In 2026, Shenece will be developing a new body of work that sonically and kinetically explores the legacies of Black agricultural and environmental practices.

A hand hovering above a sound speaker, holding a white scrap of paper which reads ‘FEELING YOU’ in black felt tip pen.

Shenece Oretha, ‘Studio Notes’ (2020). Image courtesy of Shenece Oretha.

Using Poaceae (the grass family) as a botanical starting point, Shenece will experiment with envisaging new sculptural forms that will transform the exhibition space into an instrument in its own right. As these new hybrid forms activate the gallery sonically, the work will begin to draw out the otherwise untraceable knowledge that the grasses carry with them. 

This exhibition forms part of the wider spatio-poetic research that our Associate Curator Amrita is currently conducting. From innovative speaker systems and instruments made from organic matter to other playback technologies, she is interested in collaborating with artists who imagine their own ‘carriers’ of sound. 

Over the last few years, Shenece has been developing an embodied creative practice that intertwines sound, sculpture-making and cultivation as a way to re-forge our relationship to the land. 

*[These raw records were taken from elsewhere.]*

(* ===== verification/Working.v ===== *)
(** * Which participants work (src/session/turns.go)

    What the server knows of the sessions' participants, in memory: from the
    turn events that pass through its hub and the messages it delivered. Each
    method is one step, under the mutex; the clock is an argument, read once.
    A map of maps is a map of maps here too: a session with no participant
    left is not in it. The pointers of the code are not shared outside the
    map, so a participant is a value. *)

From S2P Require Import Prelude GoStr Utf8 Json Keys Message Convert Participant ParticipantInbox ParticipantProtocol.
Open Scope string_scope.
Open Scope Z_scope.
Open Scope list_scope.

Definition turnTrust : Z := 30 * second.
Definition turnForget : Z := 24 * hour.

Record participantTurns := mkPT {
  working_ : bool;
  event : TurnEvent;
  at_time : time;
  note : string;
  pending_ : gmap Z time
}.

Record taskNote := mkTaskNote { noteText : string; noteAt : time }.

Record turns := mkTurns {
  m : gmap string (gmap string participantTurns);
  taskNotes : gmap string (gmap string taskNote)
}.

Definition noTurns : turns := mkTurns ∅ ∅.
Definition noEvent : TurnEvent := mkTurnEvent "" "" "" "" "".

(** [&participantTurns{pending: map...{}}]. *)
Definition newTurns : participantTurns := mkPT false noEvent 0 "" ∅.

Definition with_m (t : turns) (x : gmap string (gmap string participantTurns)) : turns := mkTurns x (taskNotes t).

(** [t.m[sessionID]], nil when there is none, and [t.m[sessionID][name]]. *)
Definition session_of (sid : string) (t : turns) : gmap string participantTurns := default ∅ (m t !! sid).
Definition participant_of (sid name : string) (t : turns) : option participantTurns := session_of sid t !! name.

(** [participant]: the participant's state, created if need be; the code then
    changes it in place. *)
Definition on_participant (sid name : string) (f : participantTurns → participantTurns) (t : turns) : turns :=
  with_m t (<[sid := <[name := f (default newTurns (participant_of sid name t))]> (session_of sid t)]> (m t)).

Definition with_pending (p : participantTurns) (x : gmap Z time) : participantTurns :=
  mkPT (working_ p) (event p) (at_time p) (note p) x.

(** A time less than [turnForget] ago. *)
Definition recent_ (now at_ : time) : bool := time_sub now at_ <? turnForget.

Definition prune_pending (now : time) (x : gmap Z time) : gmap Z time := filter (λ kv, recent_ now kv.2 = true) x.

#[global] Arguments prune_pending : simpl never.
#[global] Arguments recent_ : simpl never.

Definition prune_one (now : time) (p : participantTurns) : option participantTurns :=
  let p := with_pending p (prune_pending now (pending_ p)) in
  if bool_decide (pending_ p = ∅) && negb (recent_ now (at_time p)) then None else Some p.

Definition prune_session (now : time) (ps : gmap string participantTurns) : option (gmap string participantTurns) :=
  let ps := omap (prune_one now) ps in
  if bool_decide (ps = ∅) then None else Some ps.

This process began in 2021 when Shenece underwent a year-long residency on an allotment in North London, which provided the conceptual grounding for their 2022 solo exhibition ‘Ah So It Go, Ah No So It Go, Go So!’ at Cubitt Gallery. The show explored the poetry and complexity of the language of horticulture and cultivation in relation to Black diaspora, migration and culture.

Currently, Shenece is on a year-long Production Residency at Glasgow Print Studio, where they have been experimenting with the haptic qualities of rice grains. The resulting exhibition, ‘Some Rhythms Persist’ (a duo show with artist Camara Taylor), displays innovative techniques such as molasses-based steel etching and rice printing, furthering Shenece’s development of a material language that brings together explorations of Black histories, sound, land and industry. 

Shenece Oretha, ‘Easily Mistaken for Jumbie’, Glasgow Print Studio, 2026.

The upcoming collaboration with Grand Union will enable Shenece to shift this research further into the sculptural realm, unlocking the mobilising potential of sound and offering embodied connections to the land. Beginning the research process at GU’s canalside Common Field, situated at the intersection of empire and industry, this project will also consider how Black spatial practices can be employed to remediate the land itself as well as our relationship with it.

Shenece Oretha, ‘Soil: Common Ground’ Podcast for Somerset House, 2025.

About the Artist

Shenece Oretha (b. Montserrat) is a multidisciplinary artist currently listening from London. Their practice is invested in the mobilising potential of sound and the animation of Black agricultural and environmental legacies. Oretha’s works negotiate the physicality of sound and plants to sculpt a space for collectivity, poly-vocality and emphasise listening as an embodied practice. Converging installations, performance, text, print and sculpture to shape moments of ceremony and collective action.

Oretha’s solo shows include Tolled, The Hepworth Wakefield (2023), Ah So It Go, Ah No So It Go, Go So!, Cubitt Gallery (2022), Called to Respond, Cell Project Space (2020) and TESTING GROUNDS, Cafe OTO Project Space (2019). Group exhibitions include, 20/20 Futures, LCF (2025),  Brent Biennial, London (2022), SURVEY II, G39, Site Gallery and Jerwood Arts (2021), Cinders, Sinuous and Supple, Les Urbaines, Switzerland (2019) and PRAISE N PAY IT/ PULL UP, COME INTO THE RISE, South London Gallery, London, (2018).

Recent performances have been held at Tate Modern (2025), Café Oto London (2025) and London Contemporary music festival (2024). In 2024 Shenece was a UK associate at Delfina Foundation and in 2025 Shenece was an awardee of the third edition of the LOEWE FOUNDATION / Studio Voltaire Award.